You’ve got a pretty sizable tour coming up. How do you mentally prepare for that? Touring is about the music. It’s about putting on shows, and that’s the only thing that I worry about when I’m on the road. I don’t play a ton of bars these days, so that helps. When I’m at a show, my backstage doesn’t have a bunch of booze there. There’s not enough for anybody to get drunk. My guys get like a six-pack of beer between them. It’s bullshit that it’s hard to stay sober on the road. Between sound check and the end of the show, you’re working, and if you take that seriously, then that’ll carry you through to the end of the show. After the show, don’t go out with the fans and let them fill you with shots. Life on the road is very tedious, and drinking and using drugs is a very easy way to keep it from being tedious. There are way more chances to get into trouble than there are to not. But it gets easier, especially once you’re married. You’re not going to be chasing pussy, and you’re definitely not going to go out if you don’t drink and you don’t chase pussy. 

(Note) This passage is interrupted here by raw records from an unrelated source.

Definition model_dump (u : t) : kwargs :=
  [ ("uni", AddressUpdate.dump_opt_str (uni u));
    ("first_name", AddressUpdate.dump_opt_str (first_name u));
    ("last_name", AddressUpdate.dump_opt_str (last_name u));
    ("email", AddressUpdate.dump_opt_str (email u));
    ("phone", AddressUpdate.dump_opt_str (phone u));
    ("birth_date",
      match birth_date u with Some d => VDate d | None => VNone end);
    ("addresses",
      match addresses u with
      | Some l => VList (map (fun a => VDict (AddressBase.model_dump a)) l)
      | None => VNone
      end) ].

Definition model_dump_exclude_unset (u : t) : kwargs :=
  filter (fun kv => is_set (fst kv) u) (model_dump u).
End PersonUpdate.

Module PersonRead.
(** Modelled from the spec: the stored Person record, the creation shape
    with the server-assigned [id] and the two timestamps. *)
Record t := Build
  { uni : string;
    first_name : string;
    last_name : string;
    email : string;
    phone : string;
    birth_date : date;
    addresses : list AddressBase.t;
    id : UUID;
    created_at : datetime;
    updated_at : datetime }.
(** X8: whatever the environment holds, the settings that leave
    [configure] are valid: the temperature unit is [c] or [f], the time
    format [12h] or [24h], the unit of the wind speed [km/h] or [mph], and
    the number of forecast days is 1, 2 or 3. *)
Theorem settings_always_valid env :
  temp_unit (configure env) ∈ [py "c"; py "f"]
  ∧ time_format (configure env) ∈ [py "12h"; py "24h"]
  ∧ windspeed_unit (configure env) ∈ [py "km/h"; py "mph"]
  ∧ 1 ≤ FORECAST_DAYS (configure env) ≤ 3.
Proof.
  unfold configure. cbv zeta.
  cbn [temp_unit time_format windspeed_unit FORECAST_DAYS].
  repeat split.
  - case_bool_decide as Hunit; [by_evaluation|].
    by destruct (decide (str_lower (getenv env (py "WEATHER_TEMPERATURE_UNIT") (py "c"))
                           ∈ [py "c"; py "f"])).
  - case_bool_decide as Hformat; [by_evaluation|].
    by destruct (decide (str_lower (getenv env (py "WEATHER_TIME_FORMAT") (py "12h"))
                           ∈ [py "12h"; py "24h"])).
  - case_bool_decide as Hunit; [by_evaluation|].
    by destruct (decide (str_lower (getenv env (py "WEATHER_WINDSPEED_UNIT") (py "km/h"))
                           ∈ [py "km/h"; py "mph"])).
  - case_bool_decide; lia.
  - case_bool_decide; lia.
Qed.

Lemma getenv_agree name env1 env2 k fallback :
  agree_except name env1 env2 → k ≠ name → getenv env1 k fallback = getenv env2 k fallback.
Proof. intros Hagree Hk. unfold getenv. by rewrite (Hagree k Hk). Qed.

Lemma flag_agree name env1 env2 k :
  agree_except name env1 env2 → k ≠ name → flag env1 k = flag env2 k.
Proof. intros Hagree Hk. unfold flag. by rewrite (getenv_agree _ _ _ _ _ Hagree Hk). Qed.

(** The settings of two environments that differ in the time format or in
    the switch for today's details give the same report. *)
Lemma configure_agree name env1 env2 :
  name ∈ [py "WEATHER_TIME_FORMAT"; py "WEATHER_SHOW_TODAY_DETAILS"] →
  agree_except name env1 env2 →
  same_report (configure env1) (configure env2).
Proof.
  intros Hname Hagree.
  assert (py "WEATHER_TEMPERATURE_UNIT" ≠ name ∧ py "WEATHER_WINDSPEED_UNIT" ≠ name
          ∧ py "WEATHER_SHOW_ICON" ≠ name ∧ py "WEATHER_SHOW_LOCATION" ≠ name
          ∧ py "WEATHER_FORECAST_DAYS" ≠ name ∧ py "WEATHER_LOCATION" ≠ name)
    as (Htemp & Hwind & Hicon & Hplace & Hdays & Hlocation).
  { apply elem_of_cons in Hname as [->|Hname]; [repeat split; by_evaluation|].
    apply list_elem_of_singleton in Hname as ->. repeat split; by_evaluation. }
  unfold same_report, configure. cbv zeta.
  cbn [temp_unit windspeed_unit show_icon show_location FORECAST_DAYS lat lon].
  rewrite (getenv_agree _ _ _ _ (py "c") Hagree Htemp).
  rewrite (getenv_agree _ _ _ _ (py "km/h") Hagree Hwind).
  rewrite (getenv_agree _ _ _ _ (py "3") Hagree Hdays).
  rewrite (getenv_agree _ _ _ _ (py "48.8566,2.3522") Hagree Hlocation).
  rewrite (flag_agree _ _ _ _ Hagree Hicon), (flag_agree _ _ _ _ Hagree Hplace).
  done.
Qed.
(** ** Subscribe then get (C7) *)

(** C7.  Subscribing writes [{price, channel, active: True}] under the
    subscriber's id whatever was stored there before, active or not, and
    whatever happens to the file write: the lookup that follows returns exactly
    that alert, [/myalert] shows it, and the alerts of other ids are
    untouched.  The Telegram [/alert] does the same once [float] accepts its
    argument. *)
Theorem subscribe_then_get
        (st : bot.state) (uid channel_id : Z) (target : pyfloat)
        (w : write_outcome) (r : FetchResult)
        (float : string -> option pyfloat) (tst : telegram_bot.state)
        (arg : string) (rest : list string) (now : string) :
  let st' := fst (bot.cmd_alert st uid channel_id target w) in
  let tst' :=
    fst (telegram_bot.set_alert_command float tst uid (arg :: rest) now w r) in
  dict_get uid (bot.alerts st') = Some (bot.mkAlert target channel_id true)
  /\ bot.cmd_myalert st' uid r
     = bot.YourAlert (bot.mkAlert target channel_id true) (bot.get_lowest r)
  /\ (forall other, other <> uid ->
                    dict_get other (bot.alerts st')
                    = dict_get other (bot.alerts st))
  /\ (float arg = Some target ->
      dict_get uid (telegram_bot.price_alerts tst')
      = Some (telegram_bot.mkAlert target true now)
      /\ telegram_bot.my_alert_command tst' uid r
         = telegram_bot.YourAlert (telegram_bot.mkAlert target true now)
             (telegram_bot.get_current_lowest_price r)
      /\ forall other, other <> uid ->
                       dict_get other (telegram_bot.price_alerts tst')
                       = dict_get other (telegram_bot.price_alerts tst)).
Proof.
  simpl. split; [apply dict_get_set_same|]. split; [|split].
  - unfold bot.cmd_myalert. simpl. now rewrite dict_get_set_same.
  - intros other Hne. now apply dict_get_set_other.
  - intros Hf. rewrite Hf. simpl. split; [apply dict_get_set_same|]. split.
    + unfold telegram_bot.my_alert_command. simpl.
      now rewrite dict_get_set_same.
    + intros other Hne. now apply dict_get_set_other.
Qed.
(** * RocketSpeed: a shallow embedding of the wire codec, the
    topic-to-subscription map, the log tailer, the rocketeer server and the
    topic manager, with the properties of their specification.

    Conventions of the embedding.
    - A [uint64_t], [uint32_t], [uint16_t] or 8-bit enum is a [Z]; every
      place where the C++ arithmetic wraps is written with [uint64],
      [uint32] or an explicit [mod].
    - A [Slice] or [std::string] is a [list byte].
    - [RS_ASSERT] is embedded as in a build with [NO_RS_ASSERT]: the
      statement after it runs. What the assertion demands is stated in the
      theorems.
    - A C++ function whose behaviour is undefined on some input (index out
      of range, null dereference, division by zero, a loop that does not
      end) returns [option], with [None] for those inputs.
    - An [int64_t], and the count of a [std::chrono] duration, is a [Z] in
      two's complement range: a conversion from [uint64_t] and a product
      are written with [int64], which is what the machine computes also
      where C++ leaves a signed overflow undefined.
    - Memory is there when asked for: [resize], [reserve] and [push_back]
      return. A [DeSerialize] that sizes a vector by a count read from the
      wire leaves by an exception, not by a [Status], when the count is
      beyond what the vector can hold; on such an input the model returns
      the [InvalidArgument] of the first element that the slice does not
      hold. *)

From Stdlib Require Import ZArith Lia List String Strings.Byte Sorted.
From stdpp Require Import base option list list_numbers gmap.

Local Open Scope Z_scope.

(** * Part I: the model *)

(** ** Machine integers and bytes *)

Definition uint64 (x : Z) : Z := x mod 2 ^ 64.
Definition uint32 (x : Z) : Z := x mod 2 ^ 32.
Definition int64 (x : Z) : Z := (x + 2 ^ 63) mod 2 ^ 64 - 2 ^ 63.

Abbreviation Slice := (list byte) (only parsing).

(** [*(unsigned char* )p] read as an integer. *)
Definition byte_to_Z (b : byte) : Z := Z.of_N (Byte.to_N b).

(** [static_cast<char>(v)]: the low 8 bits of [v]. *)
Definition Z_to_byte (v : Z) : byte :=
  default x00 (Byte.of_N (Z.to_N (v mod 256))).

#[global] Instance byte_eq_dec : EqDecision byte := Byte.byte_eq_dec.

Lemma byte_of_to_N b : default x00 (Byte.of_N (Byte.to_N b)) = b.
Proof. rewrite Byte.of_to_N. reflexivity. Qed.

#[global] Instance byte_countable : Countable byte :=
  inj_countable' Byte.to_N (fun n => default x00 (Byte.of_N n)) byte_of_to_N.

(** ** util/common/coding.cc *)

Module Coding.

(** [EncodeVarint32(dst, v)]: the bytes written at [dst]. *)
Definition EncodeVarint32 (v : Z) : list byte :=
  let B := 128 in
  if v <? Z.shiftl 1 7 then
    [Z_to_byte v]
  else if v <? Z.shiftl 1 14 then
    [Z_to_byte (Z.lor v B); Z_to_byte (Z.shiftr v 7)]
  else if v <? Z.shiftl 1 21 then
    [Z_to_byte (Z.lor v B); Z_to_byte (Z.lor (Z.shiftr v 7) B);
     Z_to_byte (Z.shiftr v 14)]
  else if v <? Z.shiftl 1 28 then
    [Z_to_byte (Z.lor v B); Z_to_byte (Z.lor (Z.shiftr v 7) B);
     Z_to_byte (Z.lor (Z.shiftr v 14) B); Z_to_byte (Z.shiftr v 21)]
  else
    [Z_to_byte (Z.lor v B); Z_to_byte (Z.lor (Z.shiftr v 7) B);
     Z_to_byte (Z.lor (Z.shiftr v 14) B); Z_to_byte (Z.lor (Z.shiftr v 21) B);
     Z_to_byte (Z.shiftr v 28)].

(** The loop of [GetVarint32PtrFallback(p, limit, value)], entered with the
    current [shift] and [result]; the slice is the range [p .. limit). One
    byte is consumed per iteration, so the recursion is on the slice. The
    result is the decoded value and the slice after the returned pointer;
    [None] is the [nullptr] return. *)
Fixpoint GetVarint32PtrFallback_loop (shift result : Z) (p : Slice)
    {struct p} : option (Z * Slice) :=
  if shift <=? 28 then
    match p with
    | [] => None
    | b :: p' =>
        let byte := byte_to_Z b in
        if negb (Z.land byte 128 =? 0) then
          GetVarint32PtrFallback_loop (shift + 7)
            (Z.lor result (uint32 (Z.shiftl (Z.land byte 127) shift))) p'
        else
          Some (Z.lor result (uint32 (Z.shiftl byte shift)), p')
    end
  else None.

Definition GetVarint32PtrFallback (p : Slice) : option (Z * Slice) :=
  GetVarint32PtrFallback_loop 0 0 p.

I know you had a falling out with your old label, Communion, and signed to Vagrant. Before you signed, I remember you tweeted that you were done working with labels. How’s the new label, then? What you need to look at is what they’ve done. They have a good reputation throughout the business, as did my other old label Bloodshot. Bloodshot was a great label to work at. It was the same thought process on a larger level. It’s people that want to make music because they love music. We all want to make money, but it’s not necessarily because of that. I think I ended up in the wrong place. Rough-around-the-edges street kids don’t do well with blow-dried college boys. Other than that, I’m not going to get too deep into it. There was just a very serious clash of what I consider as being a decent person. But life is thrown at you when you’re ready for it. The last couple years of my life has been so insane.

The sound on Single Mothers is a lot more country than your last one. This is the first record I’ve made that will be recreated live. There really is no difference between country and the blues—old country, not the bullshit we have today. They came from the church. The only thing is a fucking railroad track was between them. That’s the only fucking difference. Those songs could be interpreted as country, or they could be interpreted as R&B and blues. I started off with acoustic blues, that’s what wanted to make me play guitar, and got me further into guitar than power chords did as a teenager. I find that the stuff on this record comes back to something that’s a little more natural to me, drifting back to the sounds of the delta and Memphis. That music was very influential to my growth as a musician.

You were once quoted as saying “I try hard not to be lumped in with country music.” Do you feel that as strongly now? It’s definitely I feel strongly now. If you say “I play country music,” you have to follow it up with real country music and whoo-whoo and all this shit. I made The Good Life. I went out on the road, and I did not like what I was saying. I’m never going to make two records the same. I haven’t yet, and I’m going to continue to change them. My first honky-tonk band was put together about six months before I made The Good Life. That was an “I want to do this” record. After I saw where that was taking me, it was not the direction I wanted to go in. I didn’t want that fan base. I didn’t want to play the Grand Ole Opry. I did once and I don’t want to ever again. Country is a very narrow thought. There’s no room to branch out on it. I’m a serious classic honky-tonk fan, and I believe you shouldn’t do anything to it. I moved into a more experimental mode of combining all the kinds of music I like into something a little more neutral. 

I love the live video of you playing “White Gardenias” at McCabe. That song is one of my personal favorites that I’ve written. I think that song and “Mama’s Eyes” are the ones that I’m proudest of. The song’s about Billie Holiday. A little know fact is that she was born in Baltimore and raised in Baltimore by a waterfront prostitute, not far from where Babe Ruth was growing up. I heard a quote from her where she said, “I had the white shoes and the white dress, and every night they brought me the white gardenias and the white junk.” I’m done glorifying the junk, so I just lopped it off the end.